Pimentel - Novelty Detection - 2014.pdf

Introduction

Novelty detection as one-class classification

Overview of reviews on novelty detection

Methods of novelty detection

Organisation of the survey

Probabilistic novelty detection

Parametric approaches

Mixture models
State-space models

The two algorithms developed by the authors gradually 'discount' the effect of past examples in the online process; that is, recent examples are weighted more heavily in the update algorithm than older examples. Also based on a dynamic model of normal time series data, the Multidimensional Probability Evolution method [73,74] characterizes normal data using a nonlinear state space model; that is, the pdf within a multidimensional state space is calculated for each window of the time-varying signal.

Non-parametric approaches

Kernel density estimators
Negative selection

The authors propose an online approximation of the data distribution by considering the values in a sliding window. The variance of the kernel for the values in the sliding window is calculated using a histogram along the time axis. In [90] the authors use an average of the prior with a smaller value than the positive class labels (eg y¼1), such as a zero average.

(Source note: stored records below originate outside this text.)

Lemma listed_safe c (l : list WorkPlacement) (P : WorkPlacement → Prop) `{∀ p, Decision (P p)} :
  guarded c → l ≡ₚ filter P (map_values (c_workplacements c)) → Forall (safe c) l.
Proof.
intros Hg Hl. apply Forall_forall. intros p Hp. rewrite Hl in Hp.
apply list_elem_of_filter in Hp as [_ (k & Hk)%elem_of_map_values]. by eapply stored_safe.
Qed.

(** ** The scheduler *)
Lemma keeping_updateWorkPlacementStatus L p mis : frames (S:=S) (keeping L) (updateWorkPlacementStatus p mis).
Proof. unfold updateWorkPlacementStatus. frames. Qed.
#[local] Hint Resolve keeping_updateWorkPlacementStatus : frames.

Lemma keeping_updateExisting L wg acc p : p ∈ L → frames (S:=S) (keeping L) (updateExisting wg acc p).
Proof.
intros Hp. unfold updateExisting, updateWorkPlacement. cbv zeta.
assert (∀ b : bool, derived L (set_wp_workloads (wg_workloads wg)
  (if b then labelWorkplacementAsMisplaced p else p))) as Hd
  by (intros []; right; exists p; auto).
frames; apply keeping_Update; [exact (Hd true)|exact (Hd false)].
Qed.

Lemma keeping_foldM {A B} L (f : B → A → M S B) l b :
  (∀ acc a, a ∈ l → frames (keeping L) (f acc a)) → frames (keeping L) (foldM f l b).
Proof.
revert b. induction l as [|a l IH]; intros b Hf; [apply frames_ret, _|].
apply frames_bind; [exact _|apply Hf; left|]. intros b'. apply IH. intros. apply Hf. by right.
Qed.

Lemma keeping_applyWorkplacement wg work b t : frames (S:=S) (keeping []) (applyWorkplacement wg work b t).
Proof.
destruct t as [t mis]. unfold applyWorkplacement. apply frames_bind; [exact _|frames|]. intros name.
apply frames_bind; [exact _| |intros []; frames]. intros s. apply wp_CreateOrUpdate.
- intros p uid now gen op s' _ (Hk & _ & _ & Hf)%mutate_placement_ok Hkey Hv. rewrite Hv.
  apply keeping_insert; [exact Hkey|by intros _|]. intros q Hq. by apply elem_of_nil in Hq.
- intros old p gen op s' Hold (Hk & _ & _ & Hf)%mutate_placement_ok Hkey Hv. rewrite Hv.
  apply keeping_update; [by left|]. by rewrite Hkey.
- intros e s' Hv. by rewrite Hv.
Qed.
#[local] Hint Resolve keeping_applyWorkplacement : frames.

Lemma keeping_reconcileWorkloadGroup wg work : frames (S:=S) (keeping []) (reconcileWorkloadGroup wg work).
Proof.
intros s. unfold reconcileWorkloadGroup, getExistingWorkPlacementsForWorkloadGroup,
  listWorkplacementWithLabels. apply wp_bind, wp_List; [|intros e s' Hv; by rewrite Hv].
intros l s1 Hv Hl. rewrite <-Hv. destruct (_ && _).
- apply (keeping_with l); [|intros Hg; eapply listed_safe; [done|by rewrite Hv]].
  apply frames_bind; [exact _| |intros ?; frames].
  apply keeping_foldM. intros acc p Hp. by apply keeping_updateExisting.
- apply (keeping_with []); [|constructor].
  unfold getTargetDestinationNames, applyWorkplacementsForTargetDestinations. frames.
Qed.
#[local] Hint Resolve keeping_reconcileWorkloadGroup : frames.

Lemma keeping_WorkReconciler req : frames (S:=S) (keeping []) (WorkReconciler.Reconcile req).
Proof.
assert (∀ work groups u m, frames (S:=S) (keeping []) (scheduleGroups work groups u m)) as Hg.
{ intros work groups. induction groups; intros u m; cbn [scheduleGroups]; frames. }
unfold WorkReconciler.Reconcile, WorkReconciler.deleteWork, WorkReconciler.updateWorkStatus,
  scheduleWork, Scheduler_WorkScheduler, ReconcileWork, updateWorkStatus, cleanupDanglingWorkplacements,
  collectNames, getExistingWorkPlacementsForWork, getExistingWorkPlacementsForWorkloadGroup,
  deleteAllResourcesWithKindMatchingLabel, addFinalizers. frames.
Qed.

(** ** The WorkPlacement and the Destination controllers *)
Section stores.
Context `{Codec, !StateStoreWriter S, !StoredFiles S, !StateStoreLaws S}.
#[local] Hint Extern 1 (frames _ (newWriter _ _ _)) => eapply frames_newWriter; exact _ : frames.
#[local] Hint Extern 1 (frames _ (ReadFile _ _)) => eapply frames_ReadFile; exact _ : frames.
#[local] Hint Extern 1 (frames _ (UpdateFiles _ _ _ _ _)) => eapply frames_UpdateFiles; exact _ : frames.
Import WorkPlacementReconciler.

(** A copy that is only safe to write back while the placement is being deleted. *)
Definition bare (p : WorkPlacement) : WorkPlacement := SetFinalizers [] p.

Lemma bare_derived p q : key q = key p → derived [bare p] q.
Proof.
intros Hk. right. exists (bare p). split_and!; [left|done|]. intros Hf. by apply elem_of_nil in Hf.
Qed.
Lemma bare_safe c p k : guarded c → c_workplacements c !! k = Some p → deleting p = true → safe c (bare p).
Proof. intros [Hk _] Hp Hd. right. change (key (bare p)) with (key p). rewrite (Hk _ _ Hp). congruence. Qed.

Lemma keeping_handleAggregatedYAML L p d dir w :
  deleting p = false ∨ L = [bare p] → frames (S:=S) (keeping L) (handleAggregatedYAML p d dir w).
Proof.
intros HL. unfold handleAggregatedYAML, getAllWorkplacementsForDestination.
destruct (deleting p); [destruct HL as [?| ->]; [done|]|]; frames. by apply keeping_Update, bare_derived.
Qed.

Lemma keeping_delete_files p w dir ws f : frames (S:=S) (keeping [bare p]) (delete w dir p ws f).
Proof. unfold delete. frames. by apply keeping_Update, bare_derived. Qed.
#[local] Hint Resolve keeping_delete_files : frames.

Lemma frames_ret_bind {A B} R (a : A) (k : A → M S B) : frames R (k a) → frames R (bind (ret a) k).
Proof. intros Hk s. apply wp_bind, wp_ret, Hk. Qed.

Lemma keeping_deleteWorkPlacement target p mode :
  frames (S:=S) (keeping [bare p]) (deleteWorkPlacement target p mode).
Proof.
assert (∀ dest dir w, frames (S:=S) (keeping [bare p]) (handleAggregatedYAML p dest dir w)) as Ha
  by (intros; apply keeping_handleAggregatedYAML; by right).
unfold deleteWorkPlacement, workloads_to_delete. destruct target as [[d w]|].
- apply frames_ret_bind. frames.
- apply frames_bind; [exact _| |intros q; frames]. apply keeping_Update, bare_derived.
  unfold cleanupDeletionFinalizers. by repeat case_match.
Qed.
#[local] Hint Resolve keeping_deleteWorkPlacement : frames.

Lemma keeping_handleDeletion p d : frames (S:=S) (keeping [bare p]) (handleDeletion p d).
Proof. unfold handleDeletion, requeueIfNotFound. frames. Qed.

Lemma keeping_writeToStateStore p d : deleting p = false → frames (S:=S) (keeping []) (writeToStateStore p d).
Proof.
intros Hd.
assert (∀ dest dir w, frames (S:=S) (keeping []) (handleAggregatedYAML p dest dir w)) as Ha
  by (intros; apply keeping_handleAggregatedYAML; by left).
unfold writeToStateStore, writeWorkloadsToStateStore, generateKratixStateFile, publishWriteEvent,
  setWriteFailStatusConditions. frames.
Qed.

Lemma missing_finalizers_held (p : WorkPlacement) mode :
  repo ∈ foldl AddFinalizer (GetFinalizers p) (checkWorkPlacementFinalizers p mode).
Proof.
assert (∀ fs l, repo ∈ l → repo ∈ foldl AddFinalizer l fs) as Hmono.
{ induction fs as [|f fs IH]; [done|]. intros l Hl. apply IH, elem_of_add_finalizer. by right. }
unfold checkWorkPlacementFinalizers. rewrite contains_finalizer.
case_bool_decide as Hin; cbn [negb app]; [by apply Hmono|]. cbn [foldl].
apply Hmono, elem_of_add_finalizer. by left.
Qed.

Lemma keeping_WorkPlacementReconciler req :
  frames (S:=S * gmap string string) (keeping []) (WorkPlacementReconciler.Reconcile req).
Proof.
intros [s t]. unfold WorkPlacementReconciler.Reconcile. apply wp_bind, wp_try, wp_zoom, wp_Get;
  [|intros e s' Hv _; case_match; apply wp_ret; unfold view, viewed_memory; cbn; by rewrite Hv].
intros p s1 Hv Hp. change (view (s, t)) with (view s). rewrite <-Hv.
change (view s1) with (view (s1, t)). destruct (deleting p) eqn:Hd.
- apply (keeping_with [bare p]).
  + apply frames_bind; [exact _|unfold getDestination; frames|]. intros dest.
    apply frames_zoom, keeping_handleDeletion.
  + intros Hg. constructor; [|constructor]. apply (bare_safe _ _ req); [done| |done].
    change (c_workplacements (view s1) !! req = Some p). by rewrite Hv.
- apply (keeping_with []); [|constructor].
  assert (∀ d, frames (S:=S) (keeping []) (writeToStateStore p d)) as Hw
    by (intros; by apply keeping_writeToStateStore).
  unfold getDestination, WorkPlacementReconciler.updateStatus, setWorkplacementReady.
  frames. apply keeping_Update. left.
  match goal with Hf : checkWorkPlacementFinalizers _ _ = _ |- _ => rewrite <-Hf end.
  apply missing_finalizers_held.
Qed.

Lemma keeping_DestinationReconciler `{CanaryLib} req :
  frames (S:=S) (keeping []) (DestinationReconciler.Reconcile req).
Proof.
unfold DestinationReconciler.Reconcile, DestinationReconciler.reconcileStored,
  DestinationReconciler.updateReadyCondition, DestinationReconciler.updateStatus,
  DestinationReconciler.deleteDestination, DestinationReconciler.deleteDestinationWorkplacements,
  DestinationReconciler.deleteStateStoreContents, DestinationReconciler.deleteInitWorkloads,
  DestinationReconciler.setConditionReadyInitWorkloads, DestinationReconciler.writeTestFiles,
  DestinationReconciler.createDependenciesPathWithExample,
  DestinationReconciler.createResourcePathWithExample, deleteAllResourcesWithKindMatchingLabel. frames.
Qed.
End stores.
End programs.
#[export] Hint Resolve keeping_StatusUpdate keeping_Delete : frames.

Kemmler et al. investigate a heuristic measure: the predictive mean divided by the standard deviation, which was proposed as a combined measure for describing the uncertainty of the estimate. The nature of the negative selection algorithm is inspired by the properties of the immune system.

Method evaluation

The job of the immune system is to distinguish between antigens and the body itself, a process known as self/non-self discrimination, which is achieved when an antigen is "recognized" by a specific antibody called a T-cell receptor. The detector (antibody) defines the hypersphere; i.e. An n-dimensional vector corresponding to the center of the sphere and a scalar value. The matching rule is expressed by a membership function, which is a function of the detector-antigen Euclidean distance and the detector radius.

The algorithm attempts to develop a set of points (antibodies or detectors) covering non-self space using an iterative process that updates the position of the detector. Taylor and Corne [102] demonstrate the feasibility of the above approaches in fault detection in refrigeration systems.

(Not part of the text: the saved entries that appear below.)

(** C19: The pod of a configure job works on the object the job was generated for, a request or a
    Promise, whatever else the environment of its image holds.  Its first container puts that object, as
    it is stored when it runs, into the file the containers of the pipeline can read, without a
    change to the cluster; after them the command line of the next parses to the work creator for
    the same Promise, pipeline, namespace and request, on the directory the output is
    mounted in; and the last merges the status of the same object, told whether
    its pipeline is the last of the workflow. *)
Theorem job_steps_act_on_their_object p typ rr pl isLast r fs image
    (Ht : typ ∈ [WorkflowTypeResource; WorkflowTypePromise])
    (Hb : built p typ WorkflowActionConfigure rr pl isLast r)
    (Ha : well_addressed p typ rr pl)
    (Hi : image "INPUT_DIR" = "") :
  let pod := pt_spec (jsp_template (r_spec (pjr_job r))) in
  ∃ reader steps writer status params,
    pod_initContainers pod = reader :: steps ++ [writer] ∧ pod_containers pod = [status] ∧
    mounted "/kratix/input" "shared-input" false reader ∧
    (∀ c, c ∈ steps → mounted "/kratix/input" "shared-input" true c ∧
                      mounted "/kratix/output" "shared-output" false c) ∧
    mounted "/work-creator-files/input" "shared-output" false writer ∧
    (∀ s, wp (adapter fs image reader) (λ r s', view s' = view s ∧ ∃ code, r = Ok code ∧
      (code = 0%Z → ∃ u y,
         coll (Collection:=subject_kind typ) (view s) !! subject_key typ p rr = Some u ∧
         yaml_Marshal u = inr y ∧
         pod_fs s' = <["/kratix/input/object.yaml" := y]> (pod_fs s))) s) ∧
    adapter (S:=S) fs image writer =
      create_work fs "/work-creator-files" (GetName p) (GetNamespace (pjr_job r))
        (default "" (request_name typ rr)) typ (pl_name pl) ∧
    adapter (S:=S) fs image status =
      exit_code (wrapped "failed to create Kubernetes client" (getK8sClient (container_env image status)) ;;;
                 run (PC:=subject_kind typ) fs params) ∧
    (p_objectNamespace params, p_objectName params) = subject_key typ p rr ∧
    p_isLastPipeline params = isLast.
Proof.
cbv zeta. destruct Hb as (_ & _ & f & Hf & obj & hash & cs & Ho & Hcs & Hns & _ & Hinit & Hcont & _).
destruct (factory_for_pipeline _ _ _ _ _ _ Hf) as [_ Hact].
unfold job_containers in Hcs. rewrite bool_decide_eq_true_2 in Hcs by done. injection Hcs as <-.
destruct (status_addresses _ _ _ _ _ _ _ _ isLast image Hf Ha Ho) as [[Hk Hkey] Hlast].
eexists (readerContainer f), (pipelineContainers f).1, (workCreatorContainer f), _, _.
split_and!; [exact Hinit|exact Hcont|unfold mounted; cbn; set_solver|apply user_containers_mounted|
  unfold mounted; cbn; set_solver|..].
- intros s. by eapply reader_outcome.
- rewrite Hns. by eapply writer_command.
- unfold adapter. assert (sh_words "update-status" = ["update-status"]) as Hw
    by by apply (sh_plain "update-status" []); [right; right; left|constructor].
  replace (pc_command (statusWriterContainer f obj _)) with ["sh"; "-c"; "update-status"]
    by (unfold statusWriterContainer; by destruct (ParseGroupVersion _)).
  rewrite Hw. cbn [bool_decide]. unfold update_status_main, update_status_run. cbv zeta. rewrite Hk. reflexivity.
- exact Hkey.
- exact Hlast.
Qed.
End subject.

Distance-based novelty detection

Nearest neighbour-based approaches

This preprocessing step enabled faster determination of the nearest nearest neighbors compared to ORCA. The number of attribute-value pairs in common indicates the strength of the associated link between these two points. The LOF of a point is based on the ratios of the local density of the area around the point and the local densities of its neighbors.

The size of a point's neighborhood is determined by the area containing a user-supplied minimum number of points. Several other variants of the LOF method have been proposed to handle different data types[199] and applied to detect spatial outliers or anomalies in climate data protein sequences [201], network intrusion and video sensor data[169].

Clustering-based approaches

This use of similarity graphs overcomes the disadvantage of the traditional similarity measure (which assumes that outliers are far away from the “normal” points in the data space) and can be easily applicable to both categorical and numerical data. Using a shared definition of nearest neighbor similarity alleviates problems with varying densities and high dimensionality, and using keypoints solves problems with the shape and size of the distribution. Another novel aspect of the shared nearest neighbor clustering algorithm is that the resulting clusters do not contain all points, but only those points that lie in regions of relatively uniform density.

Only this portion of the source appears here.